**Your instructions:**
Among the lines below, copy exactly those from the one with "p ← io_with_message" through the one with "let p := set_UID", counting both ends.

= Beginning of Section =

(* ===== verification/Images.v ===== *)
(** * Images: pkg/images, resolution of RKE2 image names to references

    Registries and image references belong to the library
    github.com/google/go-containerregistry/pkg/name, which is not part of the
    repository: the class [NameApi] lists the operations the program calls and
    [NameLaws] the documented facts it relies on.  [SimpleName], at the end of
    the file, is a concrete instance. *)

From S2P Require Import Prelude GoStrings GoPath GoFS GoTree.

(** ** The registry-name library *)

Inductive ref_kind :=
  | KTag (tag : string)
  | KDigest (digest : string)
  | KOther.

Class NameApi := {
  Registry : Type;
  Reference : Type;
  NewRegistry : string → result Registry;
  Registry_Name : Registry → string;
  (** [name.ParseReference(s, name.WeakValidation)] *)
  ParseReference : string → result Reference;
  Ref_Name : Reference → string;
  (** [ref.String()], the text the reference was parsed from *)
  Ref_String : Reference → string;
  (** [ref.Context().RegistryStr()] *)
  Ref_RegistryStr : Reference → string;
  (** the dynamic type: [name.Tag], [name.Digest] or another implementation *)
  Ref_kind : Reference → ref_kind;
  (** [t.Registry = registry] on a copy of a [name.Tag] or [name.Digest] *)
  set_Registry_field : Registry → Reference → Reference
}.
Fixpoint parse_entries (suffix msg : string) (raws : list string) (m : gmap string string)
    : result (gmap string string) :=
  match raws with
  | [] => Ok m
  | raw :: raws' =>
      match SplitN2 equals raw with
      | [k; v] => parse_entries suffix msg raws' (<[k +:+ suffix := v]> m)
      | _ => Err (ErrMsg (msg +:+ raw))
      end
  end.

Definition resource_key (c : Component) (k : ResourceKind) : string :=
  component_name c +:+ "-" +:+ resource_name k.

(** One iteration of the assignment loop over [resources]. *)
Definition assign_resource (parsed : gmap string string) (r : ControlPlaneResources)
    (ck : Component * ResourceKind) : ControlPlaneResources :=
  let '(c, k) := ck in
  match parsed !! resource_key c k with
  | Some v => set_resource c k v r
  | None => match defaultResources c k with Some v => set_resource c k v r | None => r end
  end.

Definition request_error := "incorrectly formatted control plane resource request specified: ".
Definition limit_error := "incorrectly formatted control plane resource limit specified: ".

Definition parseControlPlaneResources (order : list (Component * ResourceKind))
    (requests limits : list string) : result ControlPlaneResources :=
  m ← parse_entries "-request" request_error (raw_entries requests) ∅;
  m ← parse_entries "-limit" limit_error (raw_entries limits) m;
  Ok (foldl (assign_resource m) zero_resources order).

Fixpoint parse_probes (raws : list string) (m : gmap string Z) : result (gmap string Z) :=
  match raws with
  | [] => Ok m
  | raw :: raws' =>
      match SplitN2 equals raw with
      | [k; v] =>
          match ParseInt 32 v with
          | Some val =>
              if decide (val < 0)%Z
              then Err (ErrMsg ("invalid control plane probe config value specified: " +:+ raw))
              else parse_probes raws' (<[k := val]> m)
          | None => Err (ErrMsg ("invalid control plane probe config value specified: " +:+ raw))
          end
      | _ => Err (ErrMsg ("incorrectly formatted control probe config specified: " +:+ raw))
      end
  end.
(* ===== verification/FlagOpts.v ===== *)
(** * FlagOpts: how the commands of k3s become commands of RKE2 (pkg/cli/cmds)

    RKE2 wraps the commands of k3s: a table per command says for every flag of
    k3s whether it is kept, hidden, dropped or given another usage or default;
    [commandFromK3S] applies the table and refuses a flag without an entry and an
    entry without a flag, so that a new flag of k3s stops the build of RKE2 until
    somebody decides about it.  The tables are those of server.go, agent.go,
    cert.go, etcd_snapshot.go, secrets_encrypt.go and token.go; the flags RKE2
    adds are those of root.go, server.go and agent.go.  The flags of k3s itself
    are an argument. *)

From S2P Require Import Prelude GoStrings GoPath GoFS Images PodConfig.

(** ** Flags of the command line library *)

Inductive flag_value :=
  | StringFlag (value : string)
  | StringSliceFlag (value : list string)
  | IntFlag
  | BoolFlag
  | DurationFlag
  | OtherFlag.

(** [Names()] is the name and its aliases, so it is never empty. *)
Record Flag := {
  f_Name : string;
  f_Aliases : list string;
  f_Usage : string;
  f_EnvVars : list string;
  f_Hidden : bool;
  f_Value : flag_value
}.

(** ** Options *)

Record K3SFlagOption := { Hide : bool; Drop : bool; Ignore : bool; Usage : string; Default : string }.

Definition K3SFlagSet := gmap string K3SFlagOption.
Lemma addVolumes_extends p src volume :
  extends p (addVolumes p src volume) [] (volumes_for volume src).
Proof.
  unfold addVolumes, volumes_for.
  enough (∀ i p, extends p (addVolumes_from i p src volume) []
    (imap (λ j s,
       let name := typeVolume_string volume +:+ index_string (i + j) in
       ({| vol_Name := name; vol_Path := s; vol_Type := (volume_mode volume).1 |},
        {| vm_Name := name; vm_ReadOnly := (volume_mode volume).2; vm_MountPath := s |})) src))
    as Hi by apply Hi.
  clear p. induction src as [|s src IH]; intros i p; [apply extends_refl|].
  cbn [addVolumes_from]. destruct (volume_mode volume) as [ty ro] eqn:Hm. simpl.
  rewrite Nat.add_0_r. eapply (extends_trans _ _ _ [] [] [_]); [apply extends_Volume|].
  specialize (IH (S i) (append_Volume
    {| vol_Name := typeVolume_string volume +:+ index_string i; vol_Path := s; vol_Type := ty |}
    {| vm_Name := typeVolume_string volume +:+ index_string i; vm_ReadOnly := ro;
       vm_MountPath := s |} p)).
  erewrite imap_ext; [exact IH|]. intros j x _. simpl. by rewrite Nat.add_succ_r.
Qed.

Lemma addExtraEnv_extends p raws : extends p (addExtraEnv p raws) (extra_env raws) [].
Proof.
  revert p. induction raws as [|raw raws IH]; intros p; [apply extends_refl|].
  cbn [addExtraEnv]. unfold SplitN2, extra_env. simpl.
  destruct (Cut equals raw) as [[n v]|]; simpl; [|apply IH].
  eapply (extends_trans _ _ _ [_] _ [] []); [apply extends_Env|apply IH].
Qed.

Lemma addProxyEnv_extends p environ : extends p (addProxyEnv p environ) (proxy_env environ) [].
Proof.
  revert p. induction environ as [|env environ IH]; intros p; [apply extends_refl|].
  cbn [addProxyEnv]. unfold SplitN2, proxy_env. rewrite filter_cons.
  assert (∀ n v, Cut equals env = Some (n, v) → cut_name equals env = n ∧ cut_value equals env = v)
    as Hcut by (unfold cut_name, cut_value; by intros n v ->).
  assert (Cut equals env = None → cut_name equals env = env ∧ cut_value equals env = "")
    as Hnocut by (unfold cut_name, cut_value; by intros ->).
  destruct (Cut equals env) as [[n v]|].
  - destruct (Hcut n v eq_refl) as [Hn Hv]. rewrite Hn.
    destruct (Contains (ToLower n) "proxy"); [|apply IH].
    rewrite decide_True by done. rewrite fmap_cons, Hn, Hv.
    eapply (extends_trans _ _ _ [_] _ [] []); [apply extends_Env|apply IH].
  - destruct (Hnocut eq_refl) as [Hn Hv]. rewrite Hn.
    destruct (Contains (ToLower env) "proxy"); [|apply IH].
    rewrite decide_True by done. rewrite fmap_cons, Hn, Hv.
    eapply (extends_trans _ _ _ [_] _ [] []); [apply extends_Env|apply IH].
Qed.

(** The switch on the parts reads exactly the texts that ask for a mount. *)
Lemma parse_mount_form raw source dest ro type :
  parse_mount raw = Some (source, dest, ro, type) ↔ mount_form raw source dest ro type.
Proof.
  unfold parse_mount. split.
  - assert (no_colon (Split ":" raw)) as Hn by (apply Forall_forall; apply Split_no_sep).
    rewrite <-(Join_Split ":" raw) at 2. revert Hn.
    destruct (Split ":" raw) as [|a [|b [|c [|e [|]]]]]; intros Hn Hp; simplify_eq;
      [by constructor| |by constructor].
    repeat case_decide; simplify_eq; by constructor.
  - destruct 1 as [|??? Hn Ho|??? Hn Ho|]; rewrite Split_Join by done; try done;
      rewrite Ho; by repeat case_decide.
Qed.

Lemma no_mount_form raw :
  parse_mount raw = None → ∀ source dest ro type, ¬ mount_form raw source dest ro type.
Proof. intros Hn source dest ro type Hf%parse_mount_form. by rewrite Hn in Hf. Qed.

(** Detection reads the tree; a failed call counts as a missing path. *)
Lemma detect_type_spec path flt s :
  ∃ ty s', detect_type path flt s = (Ok ty, s') ∧ nodes s' = nodes s ∧
    (ty = node_type (stat_at (nodes s) path) ∨ ty = HostPathDirectoryOrCreate) ∧
    (flt = no_faults → ty = node_type (stat_at (nodes s) path)).
Proof.
  unfold detect_type, mbind, io_bind, attempt.
  destruct (os_Stat_spec path flt s) as [Hn Hr]. destruct (os_Stat path flt s) as [[n|e] s'];
    simpl in *; eexists _, s'; (split; [done|]); (split; [done|]).
  - rewrite Hr. by destruct n; simpl; eauto.
  - split; [by right|]. intros ->. by rewrite Hr.
Qed.

(** [types] reports what the tree holds at each undeclared source, or (when the
    call fails) that nothing is there. *)
Definition types_ok (t : tree) (flt : faults) (types : nat → string) (i : nat)
    (raws : list string) : Prop :=
  ∀ j raw source dest ro,
    raws !! j = Some raw → parse_mount raw = Some (source, dest, ro, HostPathUnset) →
    (types (i + j) = node_type (stat_at t source) ∨ types (i + j) = HostPathDirectoryOrCreate) ∧
    (flt = no_faults → types (i + j) = node_type (stat_at t source)).

Lemma types_ok_cons t flt types i raw raws ty :
  types_ok t flt types (S i) raws →
  (∀ source dest ro, parse_mount raw = Some (source, dest, ro, HostPathUnset) →
     (ty = node_type (stat_at t source) ∨ ty = HostPathDirectoryOrCreate) ∧
     (flt = no_faults → ty = node_type (stat_at t source))) →
  types_ok t flt (λ k, if decide (k = i) then ty else types k) i (raw :: raws).
Proof.
  intros Ht Hty [|j] raw' source dest ro Hl Hp; simpl in Hl.
  - simplify_eq. rewrite Nat.add_0_r, decide_True by done. eauto.
  - rewrite decide_False by lia. rewrite <-Nat.add_succ_comm. eauto.
Qed.

Lemma extra_volumes_ext types types' i raws :
  (∀ k, i ≤ k → types k = types' k) → extra_volumes types i raws = extra_volumes types' i raws.
Proof.
  revert i. induction raws as [|raw raws IH]; intros i Hk; [done|]. simpl.
  rewrite (IH (S i)) by (intros; apply Hk; lia). rewrite Hk by done.
  by destruct (parse_mount raw) as [[[[] ?] ?]|].
Qed.
(** After a deletion the element that moved up is skipped; it has no effect. *)
Lemma stale_ok_delete external a b todo stale st hs z :
  stale_ok external (a :: b :: todo) stale st → special external b = false →
  last (b :: todo) = Some z → stale_ok external todo (z :: stale) (with_args st hs).
Proof.
  intros Hst (Hb & Hba & Hbp)%not_special_props Hz. unfold stale_ok in *.
  change (last (a :: b :: todo)) with (last (b :: todo)) in Hst. rewrite Hz in Hst.
  destruct todo as [|c todo].
  - simpl in Hz. simplify_eq. cbn [last with_args l_auditLogFile l_found].
    assert (Forall (eq z) (z :: stale)) as Hall by by constructor.
    split_and!.
    + eapply Forall_impl; [exact Hall|]. by intros x <-.
    + clear Hst. induction Hall as [|x l <- _ IH]; [done|]. by rewrite audit_value_cons, decide_False.
    + assert (has_preferred (z :: stale) = false) as ->; [|by rewrite orb_false_r].
      clear Hst. unfold has_preferred. induction Hall as [|x l <- _ IH]; simpl; [done|].
      by rewrite bool_decide_false.
  - change (last (b :: c :: todo)) with (last (c :: todo)) in Hz. rewrite Hz. by constructor.
Qed.

Lemma forallb_not_removed external l :
  forallb (λ b, negb (removed external b)) l = true → Forall (λ x, removed external x = false) l.
Proof. induction l; simpl; [done|]. intros [H ?]%andb_true_iff. constructor; [by apply negb_true_iff|auto]. Qed.
Definition writeTemplate (g : Globals) (s : StaticPodConfig) (spec : option Spec) : io unit :=
  match spec with
  | None => mret ()
  | Some spec =>
      let spec := with_selinux (g_EnableSELinux g) "rke2_service_t" spec in
      files ← io_with_message ("failed to read files for pod " +:+ Command spec)
                (ReadFiles (Args spec) (ExcludeFiles spec));
      let spec := set_Files (Files spec ++ files) spec in
      p ← io_with_message ("failed to generate pod template for " +:+ Command spec)
            (Pod (g_Environ g) (Some spec));
      match p with
      | None => mret ()
      | Some p =>
          let manifestPath := manifest_path s (Command spec) in
          let p := set_UID (pod_md5 p manifestPath) p in
          match yaml_Marshal p with
          | Err e => io_fail e
          | Ok b =>
              if isAnyMode (x_ProfileMode s)
              then writeFile (g_rnd g) (g_tries g) manifestPath b 384
              else writeFile (g_rnd g) (g_tries g) manifestPath b 420
          end
      end
  end.

(** [KubeProxy] *)
Definition KubeProxy (g : Globals) (s : StaticPodConfig) (args : list string) : io unit :=
  podSpec ← spec_KubeProxy defaults (x_Config s) args;
  writeTemplate g s (Some (set_HostNetwork true (set_Privileged true podSpec))).

(** The part of [APIServer] from the audit policy on. *)
Definition audit_args (g : Globals) (s : StaticPodConfig) (args : list string)
    (auditLogFile : string) : io (list string * string) :=
  if decide (x_AuditPolicyFile s ≠ "") then
    WriteDefaultPolicyFile (g_policy g) (x_AuditPolicyFile s);;
    let extraArgs := ["--audit-policy-file=" +:+ x_AuditPolicyFile s; "--audit-log-maxage=30";
                      "--audit-log-maxbackup=10"; "--audit-log-maxsize=100"] in
    if decide (auditLogFile = "") then
      let auditLogFile := filepath_Join [x_DataDir s; "server/logs/audit.log"] in
      mret ((extraArgs ++ ["--audit-log-path=" +:+ auditLogFile]) ++ args, auditLogFile)
    else mret (extraArgs ++ args, auditLogFile)
  else mret (args, auditLogFile).
Lemma ETCD_leads cfg args extraArgs P allowed flt st :
  stable P allowed → layout cfg → allowed "etcd" → P (nodes st) →
  leads P st (ETCD defaults g cfg args extraArgs flt st).2.
Proof.
  intros HP Hl Hal Hst. destruct args as [args|]; [|by apply leads_refl].
  rewrite ETCD_prepare.
  apply (leads_then_write _ (with_selinux (g_EnableSELinux g) "rke2_service_db_t") cfg "etcd" P allowed);
    [done|done|done|done|by apply outside_etcd_prepare|done|].
  intros flt' st1 a st' [Hc _]%etcd_prepare_fields.
  by rewrite (proj1 (with_selinux_fields _ _ _)).
Qed.

Lemma APIServer_leads cfg args spare P allowed flt st :
  stable P allowed → layout cfg → honest flt → P (nodes st) →
  let '(r, st') := APIServer defaults g cfg args spare flt st in
  leads P st st' ∧
  ∃ cfg' r', r = Ok (cfg', r') ∧ layout cfg' ∧
    (∀ spec, r' = Ok spec → nodes st' !! dest "kube-apiserver" = None).
Proof.
  intros HP Hl Hflt Hst. unfold APIServer, mbind, io_bind. unfold attempt at 1.
  pose proof (removeTemplate_leads cfg "kube-apiserver" P flt st Hl eq_refl Hflt (st_delete _ _ HP) Hst)
    as Hrm.
  destruct (removeTemplate (x_ManifestsDir cfg) "kube-apiserver" flt st) as [[[]|e] st1];
    destruct Hrm as [Hlead Habs]; simpl; [|by split; [|eexists _, _]].
  specialize (Habs eq_refl).
  destruct (filter_args _ _ _ _) as [[[args' audit] found]|]; [|by split; [|eexists _, _]].
  assert (∀ cfg0 l, layout cfg0 →
    let '(r, st') := ((sp ← attempt (apiServer_spec defaults g cfg0 l audit); mret (cfg0, sp)) : io _) flt st1 in
    leads P st st' ∧ ∃ cfg' r', r = Ok (cfg', r') ∧ layout cfg' ∧
    (∀ spec, r' = Ok spec → nodes st' !! dest "kube-apiserver" = None)) as Hspec.
  { intros cfg0 l Hl0. unfold mbind, io_bind, attempt.
    pose proof (leads_outside (apiServer_spec defaults g cfg0 l audit) P flt st1
      (outside_apiServer_spec _ _ _ Hl0) (st_same _ _ HP) (proj1 Hlead)) as Hlead2.
    pose proof (leads_outside (apiServer_spec defaults g cfg0 l audit)
      (λ t, t !! dest "kube-apiserver" = None) flt st1 (outside_apiServer_spec _ _ _ Hl0)) as Habs2.
    destruct (apiServer_spec defaults g cfg0 l audit flt st1) as [r st']. simpl in *.
    split; [by eapply leads_trans|]. eexists cfg0, r. split_and!; [done..|].
    intros _ _. apply Habs2; [|done]. intros t t' Hsame Ht. rewrite Hsame; [done|]. apply dest_inside. }
  destruct (isCISMode (x_ProfileMode cfg)); apply Hspec; [|done].
  destruct (decide (x_AuditPolicyFile cfg = "")); [by apply layout_audit|done].
Qed.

= End of Section =

**Result below:**
      p ← io_with_message ("failed to generate pod template for " +:+ Command spec)
            (Pod (g_Environ g) (Some spec));
      match p with
      | None => mret ()
      | Some p =>
          let manifestPath := manifest_path s (Command spec) in
          let p := set_UID (pod_md5 p manifestPath) p in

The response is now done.